Further, the welding current detection circuit 14 uses, for example, a comparator to determine whether or not a welding current is being applied, depending on whether the signal value from the shunt 6 is greater than or equal to a certain value or less than a certain value. Similarly, the wire short circuit detection circuit 15 uses, for example, a comparator to determine whether there is a wire short circuit based on whether the output voltage of the welding power source is above or below a certain value.

Effects of the Invention As is clear from the above explanation, according to the present invention, the slowdown and hot start conditions are continued until the wire short circuit is released, regardless of the wire tip shape, wire diameter, wire material, etc.

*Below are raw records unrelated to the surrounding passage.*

(* ===== verification/Activity.v ===== *)
(** The tree-activity protocol: [src/tools/bigcherry/core/tree_activity.py].

    Runners publish a lease file and maintenance publishes a lock directory;
    each side looks for the other after it has published.  The objects of any
    number of processes work on one activity directory at once.  As in
    [Resources], every system call is one step of one object, a history is an
    interleaving of such steps, and processes may die in front of any of them. *)

From S2P Require Import Prelude Lines Resources.

Module Activity.
Import Resources.

Definition TreeActivityError (msg : string) : exn := Exn "TreeActivityError" msg.

(** ** Data *)

Record LeaseInfo : Type := mkLeaseInfo {
  lease_id : string;
  pid : Z;
  hostname : string;
  command : string;
  run_id : string;
}.

#[global] Instance LeaseInfo_eq_dec : EqDecision LeaseInfo.
Proof. solve_decision. Defined.

(** A lease file: made but not yet a JSON object, or with its payload. *)
Inductive lease_file : Type := Partial | Full (payload : LeaseInfo).

#[global] Instance lease_file_eq_dec : EqDecision lease_file.
Proof. solve_decision. Defined.

(** Where a [Lease] object is in its code. *)
Inductive lease_position : Set :=
| Idle            (**r not entered, or left *)
| Unseen          (**r in [__enter__]: no maintenance was seen, [leases] not yet made *)
| Unnamed         (**r before the lease file is made *)
| Unwritten       (**r the file is made, its text not yet written *)
| Published       (**r before the second look at the maintenance lock *)
| Withdrawing     (**r maintenance was seen; before the lease is removed *)
| Inside.       (**r [__enter__] has returned *)

#[global] Instance lease_position_eq_dec : EqDecision lease_position.
Proof. solve_decision. Defined.

Record Lease : Type := mkLease { l_info : LeaseInfo; l_position : lease_position; l_raised : option exn }.

(** Where a [MaintenanceLock] object is. *)
Inductive maint_position : Type :=
| Resting                                            (**r in no call *)
| Entering                                           (**r in [acquire], before [mkdir] *)
| Made                                               (**r the directory made, before [glob] *)
| Reading (todo : list string) (out : list LeaseInfo)    (**r in [list_active_leases] *)
| Probing (todo live : list LeaseInfo)               (**r in [list_live_leases] *)
| Clear                                              (**r no lease is live; before [owner.json] is written *)
| Failing (why : exn)                                (**r in the handler, before [unlink] *)
| Leaving (why : exn)                                (**r in the handler, before [rmdir] *)
| Releasing                                          (**r in [release], before [unlink] *)
| Emptied.                                           (**r in [release], before [rmdir] *)

Record MaintenanceLock : Type := mkMaint {
  m_host : string;
  m_pid : Z;
  m_acquired : bool;
  m_position : maint_position;
  m_raised : option exn;
}.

It is sufficiently heated and melted to provide smooth and uniform arc starting performance.

[Brief explanation of drawings]

Fig. 1 is a block diagram of a consumable electrode type welding power source showing an embodiment of the present invention, Fig. 2 is a signal waveform diagram of the main part of Fig. 1, and Fig. 3 is a flowchart of the main part of the same part.
FIG. 4 is a block diagram of a conventional consumable electrode type welding power source, and FIG. 5 is a signal waveform diagram of the main parts. 4... Welding output control element, 9... Welding wire, 10... Work to be welded, 12... Wire feeding motor, 13... Output control circuit, 14... Welding current detection circuit, 15... Wire Short circuit detection circuit.

Claims (1)

[Claims] 1 A welding current detection circuit that detects the presence or absence of welding current and outputs a detection signal, and a wire that outputs a signal after determining whether the welding wire is short-circuited by contact with the workpiece or a welding arc is generated without contact. comprising a short circuit detection circuit and an output control circuit that receives output signals from the welding current detection circuit and wire short circuit detection circuit and outputs a control output signal to a welding output control element and a welding wire feed motor, The output control circuit detects both that the output signal of the welding current detection circuit is in a state where welding current is present at the time of arc start at the start of welding, and that the output signal of the wire short circuit detection circuit is in a state that non-contact arc is generated. The logical product operation unit operates upon detection of the A consumable electrode characterized in that it is comprised of a switch that switches the control output signal to a welding output control element so that the welding output changes from hot start output, which is higher than that during steady welding, to steady welding output. Type welding power source.